**What is needed:**
Reproduce exactly the lines of the material beneath, from the line that contains "b] => Ok (a, b)" to the line that contains "(** ** The Variant base class", both included, and no other lines.

**Information:**
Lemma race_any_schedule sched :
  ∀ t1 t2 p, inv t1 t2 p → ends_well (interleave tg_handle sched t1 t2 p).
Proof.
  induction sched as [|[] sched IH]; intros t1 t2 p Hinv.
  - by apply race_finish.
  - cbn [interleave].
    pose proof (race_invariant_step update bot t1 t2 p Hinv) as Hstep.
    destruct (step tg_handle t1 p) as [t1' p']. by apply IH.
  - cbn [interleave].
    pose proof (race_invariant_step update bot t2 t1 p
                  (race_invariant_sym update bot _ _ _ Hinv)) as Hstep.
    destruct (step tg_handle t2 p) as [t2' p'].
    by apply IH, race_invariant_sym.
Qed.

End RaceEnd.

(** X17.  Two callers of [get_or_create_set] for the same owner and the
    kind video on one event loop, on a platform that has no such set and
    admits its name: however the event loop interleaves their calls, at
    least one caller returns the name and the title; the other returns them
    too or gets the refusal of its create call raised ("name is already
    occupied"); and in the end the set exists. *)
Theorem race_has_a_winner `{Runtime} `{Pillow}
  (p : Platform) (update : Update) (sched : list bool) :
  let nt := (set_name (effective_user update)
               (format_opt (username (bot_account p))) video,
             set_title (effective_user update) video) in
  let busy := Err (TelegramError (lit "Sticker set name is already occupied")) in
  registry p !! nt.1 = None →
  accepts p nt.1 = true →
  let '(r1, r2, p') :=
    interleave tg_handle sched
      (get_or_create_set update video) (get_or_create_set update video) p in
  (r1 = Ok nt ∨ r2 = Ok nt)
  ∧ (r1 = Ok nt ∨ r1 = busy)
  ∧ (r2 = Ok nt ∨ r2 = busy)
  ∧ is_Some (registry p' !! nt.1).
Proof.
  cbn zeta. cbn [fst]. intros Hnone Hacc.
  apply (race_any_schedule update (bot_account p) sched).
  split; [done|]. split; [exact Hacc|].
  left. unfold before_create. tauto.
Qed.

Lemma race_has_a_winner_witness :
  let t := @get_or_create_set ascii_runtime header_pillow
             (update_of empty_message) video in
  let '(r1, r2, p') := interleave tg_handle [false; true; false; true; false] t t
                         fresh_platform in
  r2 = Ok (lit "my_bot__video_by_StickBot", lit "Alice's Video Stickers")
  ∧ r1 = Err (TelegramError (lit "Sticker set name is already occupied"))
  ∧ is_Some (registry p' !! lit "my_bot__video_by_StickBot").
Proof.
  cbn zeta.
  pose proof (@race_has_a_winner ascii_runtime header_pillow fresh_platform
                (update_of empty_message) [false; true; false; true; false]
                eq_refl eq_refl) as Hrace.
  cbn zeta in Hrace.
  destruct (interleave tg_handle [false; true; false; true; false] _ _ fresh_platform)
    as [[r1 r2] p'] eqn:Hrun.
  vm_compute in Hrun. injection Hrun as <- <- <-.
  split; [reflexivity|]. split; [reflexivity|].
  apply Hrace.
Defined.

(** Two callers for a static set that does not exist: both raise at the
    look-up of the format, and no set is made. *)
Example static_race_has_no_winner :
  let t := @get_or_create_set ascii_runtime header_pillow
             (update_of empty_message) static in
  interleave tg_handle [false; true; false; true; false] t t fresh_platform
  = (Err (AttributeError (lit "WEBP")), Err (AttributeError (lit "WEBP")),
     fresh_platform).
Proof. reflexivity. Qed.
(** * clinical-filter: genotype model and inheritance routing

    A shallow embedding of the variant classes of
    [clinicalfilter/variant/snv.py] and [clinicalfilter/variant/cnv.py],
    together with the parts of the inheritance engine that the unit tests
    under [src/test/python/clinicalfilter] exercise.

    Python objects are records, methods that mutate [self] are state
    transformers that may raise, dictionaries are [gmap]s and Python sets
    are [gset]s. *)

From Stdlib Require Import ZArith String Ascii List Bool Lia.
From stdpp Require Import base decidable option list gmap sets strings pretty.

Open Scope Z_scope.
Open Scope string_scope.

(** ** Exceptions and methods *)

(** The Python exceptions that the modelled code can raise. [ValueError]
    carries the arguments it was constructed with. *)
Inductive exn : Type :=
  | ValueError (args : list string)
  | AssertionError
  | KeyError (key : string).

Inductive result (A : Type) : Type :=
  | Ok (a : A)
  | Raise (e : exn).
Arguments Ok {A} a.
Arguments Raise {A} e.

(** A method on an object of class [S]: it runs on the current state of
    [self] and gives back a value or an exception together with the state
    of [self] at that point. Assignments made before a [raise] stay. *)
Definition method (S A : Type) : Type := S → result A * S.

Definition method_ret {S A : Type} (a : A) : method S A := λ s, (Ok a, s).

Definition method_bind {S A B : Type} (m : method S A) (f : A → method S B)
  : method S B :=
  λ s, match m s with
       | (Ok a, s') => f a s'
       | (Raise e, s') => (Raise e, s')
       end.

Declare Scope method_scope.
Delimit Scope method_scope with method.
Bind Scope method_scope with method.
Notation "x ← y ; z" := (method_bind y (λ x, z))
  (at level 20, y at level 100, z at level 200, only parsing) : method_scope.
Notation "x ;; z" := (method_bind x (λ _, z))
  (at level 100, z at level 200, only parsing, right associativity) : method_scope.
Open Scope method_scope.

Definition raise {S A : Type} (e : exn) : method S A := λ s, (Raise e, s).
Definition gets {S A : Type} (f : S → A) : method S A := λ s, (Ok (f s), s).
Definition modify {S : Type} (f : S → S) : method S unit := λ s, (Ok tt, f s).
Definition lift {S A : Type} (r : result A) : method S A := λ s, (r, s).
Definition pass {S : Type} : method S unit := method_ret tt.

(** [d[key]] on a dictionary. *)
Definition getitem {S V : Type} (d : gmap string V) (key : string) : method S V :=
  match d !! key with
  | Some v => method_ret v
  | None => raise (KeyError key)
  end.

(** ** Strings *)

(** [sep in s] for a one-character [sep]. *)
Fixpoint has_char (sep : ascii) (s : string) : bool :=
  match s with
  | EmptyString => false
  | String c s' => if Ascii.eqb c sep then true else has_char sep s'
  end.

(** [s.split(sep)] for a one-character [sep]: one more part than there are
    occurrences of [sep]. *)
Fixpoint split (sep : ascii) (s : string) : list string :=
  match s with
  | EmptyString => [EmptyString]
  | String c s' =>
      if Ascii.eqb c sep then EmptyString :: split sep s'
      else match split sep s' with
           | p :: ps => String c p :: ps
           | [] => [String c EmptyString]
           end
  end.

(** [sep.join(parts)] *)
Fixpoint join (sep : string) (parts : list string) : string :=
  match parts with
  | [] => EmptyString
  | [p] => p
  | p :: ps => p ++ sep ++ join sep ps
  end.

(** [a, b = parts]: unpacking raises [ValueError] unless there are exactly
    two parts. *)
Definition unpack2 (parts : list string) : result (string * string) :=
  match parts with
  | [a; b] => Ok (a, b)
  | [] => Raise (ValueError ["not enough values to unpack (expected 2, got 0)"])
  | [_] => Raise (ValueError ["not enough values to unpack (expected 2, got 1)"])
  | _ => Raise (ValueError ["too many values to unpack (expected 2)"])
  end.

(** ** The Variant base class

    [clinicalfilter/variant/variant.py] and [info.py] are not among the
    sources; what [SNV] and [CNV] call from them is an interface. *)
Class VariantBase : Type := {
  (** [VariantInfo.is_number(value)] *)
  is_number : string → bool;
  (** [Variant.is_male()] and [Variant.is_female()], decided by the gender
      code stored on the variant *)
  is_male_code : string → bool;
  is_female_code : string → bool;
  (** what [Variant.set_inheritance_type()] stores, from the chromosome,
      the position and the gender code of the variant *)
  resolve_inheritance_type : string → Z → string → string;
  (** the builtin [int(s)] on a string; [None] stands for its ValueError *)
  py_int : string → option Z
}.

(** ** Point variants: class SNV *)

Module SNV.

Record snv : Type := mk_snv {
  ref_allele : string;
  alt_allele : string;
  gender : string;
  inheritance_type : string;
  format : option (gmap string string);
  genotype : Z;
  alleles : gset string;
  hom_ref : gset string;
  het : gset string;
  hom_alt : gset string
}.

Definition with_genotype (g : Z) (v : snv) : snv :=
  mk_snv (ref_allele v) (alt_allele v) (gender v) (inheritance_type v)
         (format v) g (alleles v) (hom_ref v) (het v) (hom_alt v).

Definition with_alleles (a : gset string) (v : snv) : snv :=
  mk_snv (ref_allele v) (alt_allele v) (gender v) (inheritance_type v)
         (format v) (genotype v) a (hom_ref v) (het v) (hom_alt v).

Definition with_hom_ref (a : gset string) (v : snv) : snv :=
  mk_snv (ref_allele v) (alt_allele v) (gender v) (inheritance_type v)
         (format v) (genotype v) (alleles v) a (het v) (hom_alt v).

**Result below:**
  | [a; b] => Ok (a, b)
  | [] => Raise (ValueError ["not enough values to unpack (expected 2, got 0)"])
  | [_] => Raise (ValueError ["not enough values to unpack (expected 2, got 1)"])
  | _ => Raise (ValueError ["too many values to unpack (expected 2)"])
  end.

(** ** The Variant base class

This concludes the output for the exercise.